==== LISTED RECORDS ====
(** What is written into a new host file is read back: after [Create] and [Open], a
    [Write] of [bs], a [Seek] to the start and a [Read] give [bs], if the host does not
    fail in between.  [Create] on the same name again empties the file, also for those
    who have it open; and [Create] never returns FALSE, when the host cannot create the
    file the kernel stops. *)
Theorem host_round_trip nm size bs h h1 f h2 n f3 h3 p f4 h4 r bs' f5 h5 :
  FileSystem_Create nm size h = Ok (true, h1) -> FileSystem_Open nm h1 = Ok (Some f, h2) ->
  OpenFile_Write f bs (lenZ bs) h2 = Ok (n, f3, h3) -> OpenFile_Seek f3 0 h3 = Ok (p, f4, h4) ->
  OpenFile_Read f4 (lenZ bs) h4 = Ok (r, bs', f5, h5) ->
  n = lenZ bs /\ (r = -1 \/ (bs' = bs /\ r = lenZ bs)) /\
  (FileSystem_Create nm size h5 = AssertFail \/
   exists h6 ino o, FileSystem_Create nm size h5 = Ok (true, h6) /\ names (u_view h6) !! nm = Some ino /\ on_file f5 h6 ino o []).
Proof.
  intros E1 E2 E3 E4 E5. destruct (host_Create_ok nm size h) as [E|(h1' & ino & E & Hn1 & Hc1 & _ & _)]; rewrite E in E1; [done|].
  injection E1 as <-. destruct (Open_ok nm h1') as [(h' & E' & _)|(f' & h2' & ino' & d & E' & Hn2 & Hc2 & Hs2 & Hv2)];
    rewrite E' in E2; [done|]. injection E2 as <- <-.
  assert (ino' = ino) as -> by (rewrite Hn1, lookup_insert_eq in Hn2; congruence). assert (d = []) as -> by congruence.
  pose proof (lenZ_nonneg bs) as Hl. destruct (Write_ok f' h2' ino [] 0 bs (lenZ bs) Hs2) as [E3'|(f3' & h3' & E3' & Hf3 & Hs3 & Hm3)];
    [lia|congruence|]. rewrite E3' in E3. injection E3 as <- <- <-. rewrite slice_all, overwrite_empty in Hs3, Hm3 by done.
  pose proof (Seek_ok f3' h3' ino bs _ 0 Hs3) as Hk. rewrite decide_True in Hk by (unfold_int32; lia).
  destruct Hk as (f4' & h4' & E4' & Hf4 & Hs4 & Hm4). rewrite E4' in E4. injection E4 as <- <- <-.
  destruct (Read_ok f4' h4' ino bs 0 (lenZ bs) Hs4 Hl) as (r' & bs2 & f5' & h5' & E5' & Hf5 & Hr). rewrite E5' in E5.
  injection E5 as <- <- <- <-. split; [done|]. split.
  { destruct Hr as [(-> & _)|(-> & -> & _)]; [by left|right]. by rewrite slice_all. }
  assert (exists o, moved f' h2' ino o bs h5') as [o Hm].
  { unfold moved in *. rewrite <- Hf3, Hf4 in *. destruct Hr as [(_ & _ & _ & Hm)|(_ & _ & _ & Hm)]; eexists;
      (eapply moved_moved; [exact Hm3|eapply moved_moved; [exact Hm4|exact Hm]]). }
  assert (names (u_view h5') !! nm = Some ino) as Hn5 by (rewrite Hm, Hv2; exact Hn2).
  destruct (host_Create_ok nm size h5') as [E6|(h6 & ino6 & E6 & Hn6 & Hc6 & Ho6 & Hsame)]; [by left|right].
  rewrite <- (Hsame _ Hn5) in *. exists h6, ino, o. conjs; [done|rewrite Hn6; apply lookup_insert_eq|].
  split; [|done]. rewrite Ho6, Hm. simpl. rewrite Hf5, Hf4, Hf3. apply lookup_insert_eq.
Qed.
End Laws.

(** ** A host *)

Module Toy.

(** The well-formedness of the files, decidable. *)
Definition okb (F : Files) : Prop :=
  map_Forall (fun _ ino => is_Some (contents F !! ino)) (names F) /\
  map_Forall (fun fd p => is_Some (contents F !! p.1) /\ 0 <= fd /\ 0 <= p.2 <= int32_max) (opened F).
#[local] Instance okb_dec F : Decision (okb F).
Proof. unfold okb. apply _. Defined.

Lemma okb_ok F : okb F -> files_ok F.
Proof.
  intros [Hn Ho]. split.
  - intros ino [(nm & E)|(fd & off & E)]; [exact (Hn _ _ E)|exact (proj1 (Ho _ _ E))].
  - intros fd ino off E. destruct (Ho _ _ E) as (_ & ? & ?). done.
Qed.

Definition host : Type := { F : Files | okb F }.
====
==== LISTED RECORDS ====
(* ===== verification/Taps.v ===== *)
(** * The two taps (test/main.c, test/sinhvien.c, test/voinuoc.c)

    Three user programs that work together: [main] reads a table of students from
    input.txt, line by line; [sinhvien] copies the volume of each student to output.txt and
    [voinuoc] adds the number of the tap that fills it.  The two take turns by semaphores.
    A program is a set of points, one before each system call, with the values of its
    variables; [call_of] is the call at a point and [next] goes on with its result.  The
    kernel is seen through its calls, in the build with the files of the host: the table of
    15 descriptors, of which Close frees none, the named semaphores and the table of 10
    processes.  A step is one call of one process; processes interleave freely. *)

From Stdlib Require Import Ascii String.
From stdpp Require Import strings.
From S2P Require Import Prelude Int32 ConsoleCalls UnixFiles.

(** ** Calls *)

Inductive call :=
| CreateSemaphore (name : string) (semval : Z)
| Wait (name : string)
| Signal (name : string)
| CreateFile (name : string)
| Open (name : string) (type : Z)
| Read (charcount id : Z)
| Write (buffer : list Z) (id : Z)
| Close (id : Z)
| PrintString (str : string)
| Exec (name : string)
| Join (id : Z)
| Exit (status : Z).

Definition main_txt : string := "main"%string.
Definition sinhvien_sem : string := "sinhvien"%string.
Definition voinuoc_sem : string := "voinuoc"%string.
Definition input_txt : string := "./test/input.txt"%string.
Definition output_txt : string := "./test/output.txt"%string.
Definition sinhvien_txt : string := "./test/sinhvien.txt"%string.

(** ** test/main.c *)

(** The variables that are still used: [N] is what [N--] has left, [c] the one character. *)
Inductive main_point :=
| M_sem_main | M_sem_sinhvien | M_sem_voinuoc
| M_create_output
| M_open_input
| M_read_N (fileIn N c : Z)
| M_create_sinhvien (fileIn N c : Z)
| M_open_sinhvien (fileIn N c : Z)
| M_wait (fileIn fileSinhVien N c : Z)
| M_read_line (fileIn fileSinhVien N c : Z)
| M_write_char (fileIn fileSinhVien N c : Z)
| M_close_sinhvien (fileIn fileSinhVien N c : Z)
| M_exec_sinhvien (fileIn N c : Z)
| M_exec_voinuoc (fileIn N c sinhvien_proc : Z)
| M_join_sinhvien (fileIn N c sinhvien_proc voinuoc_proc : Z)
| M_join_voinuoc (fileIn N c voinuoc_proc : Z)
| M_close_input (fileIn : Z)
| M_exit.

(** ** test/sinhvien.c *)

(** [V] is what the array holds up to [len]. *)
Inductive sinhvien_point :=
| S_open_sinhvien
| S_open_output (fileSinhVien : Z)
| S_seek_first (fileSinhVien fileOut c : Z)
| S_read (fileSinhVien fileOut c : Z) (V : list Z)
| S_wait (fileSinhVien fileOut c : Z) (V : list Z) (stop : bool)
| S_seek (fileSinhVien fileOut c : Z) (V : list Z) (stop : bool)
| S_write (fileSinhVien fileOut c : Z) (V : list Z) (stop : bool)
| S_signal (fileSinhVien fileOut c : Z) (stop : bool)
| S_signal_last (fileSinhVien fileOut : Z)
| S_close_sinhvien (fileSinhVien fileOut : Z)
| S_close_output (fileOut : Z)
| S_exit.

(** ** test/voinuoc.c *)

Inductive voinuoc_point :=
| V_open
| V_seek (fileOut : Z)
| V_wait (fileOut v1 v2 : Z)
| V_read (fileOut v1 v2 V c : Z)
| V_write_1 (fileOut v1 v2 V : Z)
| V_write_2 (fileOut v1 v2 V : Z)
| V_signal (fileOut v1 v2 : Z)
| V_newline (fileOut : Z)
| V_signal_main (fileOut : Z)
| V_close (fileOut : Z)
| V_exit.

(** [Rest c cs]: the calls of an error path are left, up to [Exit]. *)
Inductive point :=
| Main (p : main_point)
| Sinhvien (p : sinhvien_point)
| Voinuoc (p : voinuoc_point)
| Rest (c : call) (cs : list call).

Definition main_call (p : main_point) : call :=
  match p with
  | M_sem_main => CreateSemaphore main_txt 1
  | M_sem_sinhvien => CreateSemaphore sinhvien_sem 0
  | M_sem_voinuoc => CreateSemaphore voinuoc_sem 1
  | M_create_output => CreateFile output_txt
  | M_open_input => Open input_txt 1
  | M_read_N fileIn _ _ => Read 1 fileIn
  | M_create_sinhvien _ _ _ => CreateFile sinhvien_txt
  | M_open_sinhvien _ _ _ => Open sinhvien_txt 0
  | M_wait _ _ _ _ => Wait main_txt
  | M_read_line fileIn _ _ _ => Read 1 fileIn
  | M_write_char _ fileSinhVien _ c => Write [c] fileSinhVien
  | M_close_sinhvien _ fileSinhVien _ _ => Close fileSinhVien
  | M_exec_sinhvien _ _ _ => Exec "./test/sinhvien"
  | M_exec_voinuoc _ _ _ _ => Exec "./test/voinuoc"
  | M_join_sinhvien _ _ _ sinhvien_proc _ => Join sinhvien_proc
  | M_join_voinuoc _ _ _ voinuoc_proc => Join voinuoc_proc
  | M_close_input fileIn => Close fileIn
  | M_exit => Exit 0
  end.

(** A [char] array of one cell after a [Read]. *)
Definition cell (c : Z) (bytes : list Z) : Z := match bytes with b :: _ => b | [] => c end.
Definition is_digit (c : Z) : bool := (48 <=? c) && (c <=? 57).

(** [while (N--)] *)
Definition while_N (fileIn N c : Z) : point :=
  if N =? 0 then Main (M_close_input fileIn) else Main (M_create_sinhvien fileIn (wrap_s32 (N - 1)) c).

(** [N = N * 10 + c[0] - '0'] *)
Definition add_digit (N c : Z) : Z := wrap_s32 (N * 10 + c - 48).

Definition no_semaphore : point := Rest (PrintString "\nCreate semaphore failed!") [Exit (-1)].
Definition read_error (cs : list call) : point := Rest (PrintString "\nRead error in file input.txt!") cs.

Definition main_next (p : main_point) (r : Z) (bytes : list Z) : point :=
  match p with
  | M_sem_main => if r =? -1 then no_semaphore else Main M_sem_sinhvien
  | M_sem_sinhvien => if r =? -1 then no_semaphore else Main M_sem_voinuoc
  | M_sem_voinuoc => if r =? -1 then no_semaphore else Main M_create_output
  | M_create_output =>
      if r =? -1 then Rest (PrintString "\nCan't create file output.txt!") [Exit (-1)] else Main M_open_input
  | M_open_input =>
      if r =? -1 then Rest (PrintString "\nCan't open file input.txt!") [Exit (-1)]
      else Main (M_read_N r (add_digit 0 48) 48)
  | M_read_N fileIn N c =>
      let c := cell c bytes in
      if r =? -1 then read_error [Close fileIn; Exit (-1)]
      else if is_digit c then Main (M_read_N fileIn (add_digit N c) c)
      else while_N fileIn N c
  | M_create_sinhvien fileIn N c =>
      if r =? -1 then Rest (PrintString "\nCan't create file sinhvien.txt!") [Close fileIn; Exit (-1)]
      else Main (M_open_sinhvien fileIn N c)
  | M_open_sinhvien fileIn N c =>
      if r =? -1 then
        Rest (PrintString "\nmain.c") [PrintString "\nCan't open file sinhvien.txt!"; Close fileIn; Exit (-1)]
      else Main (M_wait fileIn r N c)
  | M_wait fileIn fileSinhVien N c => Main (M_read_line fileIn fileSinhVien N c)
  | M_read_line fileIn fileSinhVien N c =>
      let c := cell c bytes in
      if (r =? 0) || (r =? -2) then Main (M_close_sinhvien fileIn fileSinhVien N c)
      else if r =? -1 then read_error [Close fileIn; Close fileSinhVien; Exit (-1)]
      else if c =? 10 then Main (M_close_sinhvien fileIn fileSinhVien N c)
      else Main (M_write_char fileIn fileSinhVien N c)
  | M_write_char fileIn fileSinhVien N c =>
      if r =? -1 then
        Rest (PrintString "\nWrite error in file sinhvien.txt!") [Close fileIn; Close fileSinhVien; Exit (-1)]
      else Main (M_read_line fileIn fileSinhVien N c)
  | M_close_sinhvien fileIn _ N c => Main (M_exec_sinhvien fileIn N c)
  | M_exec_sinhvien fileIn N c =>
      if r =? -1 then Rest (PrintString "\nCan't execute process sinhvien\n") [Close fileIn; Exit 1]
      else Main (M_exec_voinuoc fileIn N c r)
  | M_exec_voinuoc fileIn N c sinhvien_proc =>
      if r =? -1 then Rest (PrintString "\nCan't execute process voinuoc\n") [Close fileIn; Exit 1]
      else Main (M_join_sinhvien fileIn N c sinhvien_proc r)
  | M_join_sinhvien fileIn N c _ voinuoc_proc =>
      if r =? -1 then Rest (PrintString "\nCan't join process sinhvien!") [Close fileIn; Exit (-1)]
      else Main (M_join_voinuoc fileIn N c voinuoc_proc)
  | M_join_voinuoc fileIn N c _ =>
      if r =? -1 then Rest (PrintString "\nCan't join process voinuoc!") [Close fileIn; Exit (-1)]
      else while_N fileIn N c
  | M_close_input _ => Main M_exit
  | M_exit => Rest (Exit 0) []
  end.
====
**WORK INSTRUCTIONS**
Using the entries above, work out how many lines contain the string "Import". Respond with that number alone.

**RESULT OF THIS EXERCISE**
3